Okay, so, on the up side I just gave you a proof of guaranteed employment for those of us who compute.
So, you can rest quietly satisfied for a little while any way. Now, and maybe I’m sort of hinting at this,
you know the idea that we can just make bigger and bigger machines to make progress alone just by
building bigger machines or collecting bigger data set I think is just flawed. I just gave you a sketch of
the few radical reasons for that.
So, in particular in, ha-ha, it’s a funny irony, the more powerful these machines are they approach in say
the simulations they can do the sophistication of the natural world. Right, you have some companion
star dropping mass into the cretin disk and you’re doing rock by rock and great. What did you
understand? You may have questions you want to experiment with that simulation but that doesn’t
lead to understand.
So in this, for me, I want to separate out sort of understanding and the role of theory from just building
better tools. I think there’s something else and I think there’s a way to appeal to some of the theory I
alluded to that shows how to do this.
So, so we need sort of new tools for understanding. Yes, big data, yes big computing but also big theory.
So, same comments on just building bigger data sets.
Complex systems, these unpredictable systems require you to take huge amounts of data. It was a little
bit odd in the early days of all this to have to argue with your program manager that I needed databases
to study low dimensional nonlinear systems because I wanted to store all the data they produced, the
diversity of data. To do this qualitative topological geometric analysis we did I needed vast amounts of
data.
Okay, so moving away a little bit from sort of the provocative critical part of this I want to propose very
quickly some kind of solutions and we’ll end up with some, hopefully bailing things out here with some
toys.
So the very presumptuous goal is to come up with a theory of theory building. What is that discovery
process? Right, I want to study how we build models of the order, the kind of geometric structure
somewhere between the Laplacian determinism focused on particular solutions and the other extreme
is just throwing up our hands and calling it all random. Right, all those pattern forming systems I just
showed you are neither of those two extremes. There’s something about how they’re organized and we
recognize it.
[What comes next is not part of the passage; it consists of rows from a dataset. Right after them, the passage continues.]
(** X20: after a successful copy the destination holds the content that
    the source had and still has, the size reported is the length of that
    content, every other entry that was there is still there, and the
    destination did not exist before unless overwrite was requested. *)
Theorem copyFile_copies args (fs : gmap string node) :
  success (copyFile dirname args fs).1 = true ->
  exists b : bytes,
    fs !! copy_source args = Some (File b)
    /\ (copyFile dirname args fs).2 !! copy_destination args = Some (File b)
    /\ (copyFile dirname args fs).2 !! copy_source args = Some (File b)
    /\ size <$> data (copyFile dirname args fs).1 = Some (length b)
    /\ (forall q n, q <> copy_destination args -> fs !! q = Some n ->
          (copyFile dirname args fs).2 !! q = Some n)
    /\ (is_Some (fs !! copy_destination args) ->
        copy_overwrite args = Some true).
Proof.
  intros Hok.
  destruct (copyFile_success args fs Hok) as (fs1 & b & Hkept & Hmk & Hsrc & ->).
  cbn [fst snd data]. exists b.
  assert (Hkeeps : forall q n, fs !! q = Some n -> fs1 !! q = Some n)
    by (intros q n; by apply (mkdir_recursive_keeps dirname _ _ _ _ Hmk)).
  assert (Hfs : fs !! copy_source args = Some (File b)).
  { revert Hok. unfold copyFile, CopyFileSchema, access.
    destruct (String.eqb (copy_source args) ""); [discriminate|].
    destruct (String.eqb (copy_destination args) ""); [discriminate|].
    cbn [ret].
    destruct (fs !! copy_source args) as [n|] eqn:Hn; [|discriminate].
    intros _. apply Hkeeps in Hn. congruence. }
  split; [done|]. split; [by rewrite lookup_insert_eq|].
  split.
  { destruct (decide (copy_source args = copy_destination args)) as [->|Hne].
    - by rewrite lookup_insert_eq.
    - by rewrite lookup_insert_ne. }
  split; [done|]. split.
  - intros q n Hq Hn. rewrite lookup_insert_ne by done. by apply Hkeeps.
  - intros [n Hn]. revert Hkept. unfold exists_and_kept, access. rewrite Hn.
    destruct (copy_overwrite args) as [[|]|]; simpl; congruence.
Qed.

(** X21: a copy can fail after it has changed the file system: when the
    source is a directory, the copy fails, and the directories created for
    the destination stay. *)
Theorem failed_copy_keeps_directories args (fs fs1 : gmap string node) :
  copy_source args <> ""%string -> copy_destination args <> ""%string ->
  fs !! copy_source args = Some Directory ->
  fs !! copy_destination args = None ->
  mkdir_p dirname (dirname (copy_destination args)) fs = inr fs1 ->
  success (copyFile dirname args fs).1 = false
  /\ (copyFile dirname args fs).2 = fs1
  /\ fs1 !! dirname (copy_destination args) = Some Directory.
Proof.
  intros Hs Hd Hsrc Hdst Hmk.
  unfold copyFile, CopyFileSchema.
  rewrite (eqb_nonempty _ Hs), (eqb_nonempty _ Hd). cbn [ret].
  unfold access, exists_and_kept, access. rewrite Hsrc, Hdst, Hmk.
  unfold Fs_copyFile.
  rewrite (mkdir_recursive_keeps dirname _ _ _ _ Hmk _ _ Hsrc). simpl.
  repeat split. by apply (mkdir_recursive_makes dirname _ _ _ _ Hmk).
Qed.

Lemma Fs_rename_file src dest b (fs1 fs2 : gmap string node) :
  fs1 !! src = Some (File b) ->
  Fs_rename dirname rename_directory src dest fs1 = inr fs2 ->
  fs2 = <[dest := File b]> (delete src fs1).
Proof.
  unfold Fs_rename. intros ->.
  destruct (fs1 !! dest) as [[old|]|]; try discriminate.
  - by intros [= <-].
  - destruct (fs1 !! dirname dest) as [[?|]|]; try discriminate.
    by intros [= <-].
Qed.

(** X22: after a successful move of a regular file the destination holds
    its content, the source is gone unless it is the destination itself,
    the size reported is the length of the content and the other entries
    that were there are still there; a move onto an existing path is
    refused without overwrite, so also a move of a file onto itself. *)
Theorem moveFile_moves args (fs : gmap string node) (b : bytes) :
  fs !! move_source args = Some (File b) ->
  let r := moveFile dirname rename_directory args fs in
  (success r.1 = true ->
   r.2 !! move_destination args = Some (File b)
   /\ (move_source args <> move_destination args ->
       r.2 !! move_source args = None)
   /\ size <$> data r.1 = Some (length b)
   /\ (forall q n, q <> move_source args -> q <> move_destination args ->
         fs !! q = Some n -> r.2 !! q = Some n))
  /\ (move_source args <> ""%string -> move_destination args <> ""%string ->
      is_Some (fs !! move_destination args) ->
      default false (move_overwrite args) = false ->
      r = (destination_exists (move_destination args), fs)).
Proof.
  intros Hsrc r. subst r. split.
  - unfold moveFile, MoveFileSchema.
    destruct (String.eqb (move_source args) ""); [discriminate|].
    destruct (String.eqb (move_destination args) ""); [discriminate|].
    cbn [ret].
    destruct (access (move_source args) fs); [discriminate|].
    destruct (exists_and_kept _ _ fs) eqn:Hkept; [discriminate|].
    destruct (mkdir_p dirname _ fs) as [e|fs1] eqn:Hmk; [discriminate|].
    assert (Hkeeps : forall q n, fs !! q = Some n -> fs1 !! q = Some n)
      by (intros q n; by apply (mkdir_recursive_keeps dirname _ _ _ _ Hmk)).
    destruct (Fs_rename dirname rename_directory _ _ fs1) as [e|fs2] eqn:Hmv;
      [discriminate|].
    apply (Fs_rename_file _ _ b) in Hmv; [|by apply Hkeeps]. subst fs2.
    unfold stat. rewrite lookup_insert_eq. cbn [fst snd data success ret].
    intros _. split; [by rewrite lookup_insert_eq|].
    split; [|split; [done|]].
    + intros Hne. rewrite lookup_insert_ne by done. by rewrite lookup_delete_eq.
    + intros q n Hq1 Hq2 Hn.
      rewrite lookup_insert_ne by done. rewrite lookup_delete_ne by done.
      by apply Hkeeps.
  - intros Hs Hd [n Hn] Hover.
    unfold moveFile, MoveFileSchema.
    rewrite (eqb_nonempty _ Hs), (eqb_nonempty _ Hd). cbn [ret].
    unfold access, exists_and_kept, access. rewrite Hsrc, Hn, Hover.
    reflexivity.
Qed.

End CopyMove_more.

Section CopyMove_witnesses.
Import Fs CopyMove MoreExamples.

Lemma copyFile_copies_witness :
  let args := {| copy_source := "/e"; copy_destination := "/x";
                 copy_overwrite := None; copy_preserveTimestamps := None |} in
  (copyFile flat args small_tree).2 !! "/x"%string = Some (File [2%Z])
  /\ (copyFile flat args small_tree).2 !! "/e"%string = Some (File [2%Z]).
Proof.
  intros args.
  destruct (copyFile_copies flat args small_tree) as (b & Hb & Hx & He & _);
    [reflexivity|].
  assert (b = [2%Z]) as -> by (vm_compute in Hb; congruence).
  split; [exact Hx | exact He].
Defined.

Lemma failed_copy_keeps_directories_witness :
  let args := {| copy_source := "/d"; copy_destination := "/x";
                 copy_overwrite := None; copy_preserveTimestamps := None |} in
  small_tree !! "/"%string = None
  /\ success (copyFile flat args small_tree).1 = false
  /\ (copyFile flat args small_tree).2 !! "/"%string = Some Directory.
Proof.
  intros args. split; [reflexivity|].
  destruct (failed_copy_keeps_directories flat args small_tree
              (<["/"%string := Directory]> small_tree))
    as (Hfail & Hfs & Hdir);
    [discriminate | discriminate | reflexivity | reflexivity | reflexivity |].
  split; [exact Hfail|]. rewrite Hfs. exact Hdir.
Defined.

Lemma moveFile_moves_witness :
  let args := {| move_source := "/e"; move_destination := "/x";
                 move_overwrite := None |} in
  let r := moveFile flat (fun _ _ fs => inr fs) args small_tree in
  r.2 !! "/x"%string = Some (File [2%Z]) /\ r.2 !! "/e"%string = None.
Proof.
  intros args r.
  destruct (moveFile_moves flat (fun _ _ fs => inr fs) args small_tree [2%Z])
    as [Hmoved _]; [reflexivity|].
  destruct Hmoved as (Hx & He & _); [reflexivity|].
  split; [exact Hx | apply He; discriminate].
Defined.

End CopyMove_witnesses.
I showed you, I used those two dimensional visual patterns cause we have this evolutional
inheritance of visual recognition.
So the claim is that we should be focusing on direct computational support for theory building. I really
don’t see much alternative to this. Eventually, right, after the genome was sequenced finally the
biologists came around and said oh there’s a thing called systems biology which has to do with how
genes interact. Huh, right, it’s okay.
At some point your back sitting at your desk, you’ve got all the tools that current technology will let you
put together and you still have to sit there and think. So what set of tools do we need to help us
understand that and see the patterns?
Quick example of this here’s a little universe. It has one dimension, 287 binary sites, the ends are
neighbors and I start off in some arbitrary bit pattern. There’s a local deterministic rule each site looks
at its two neighbors and its own bit value and makes a decision what should come at the next time and
you get this complicated pattern. I may not go through this in detail it’s called a cellular automaton,
initial state down to state at time 99, hidden in this is actually these particle structures. Their regions
have kind of homogenous texture. There are boundaries between these things and there are two
different kinds of these things. So in that midst that I just showed you exactly the same data a little
demon here that knows about the background texture been run over that same data and it pulls out
these particles. So how was that discovered, this sort of hidden particle physics? Well there was
actually a huge computer assisted proof system that we used that we’d go through and, I won’t go into
detail here but, doing a kind of exhaustive search of different candidate background textures, pruning
these things off by counter examples and so on trying to decide whether the candidates were an
expanding set in the states base, a contracting set, or the goal these space time shift invariant domains.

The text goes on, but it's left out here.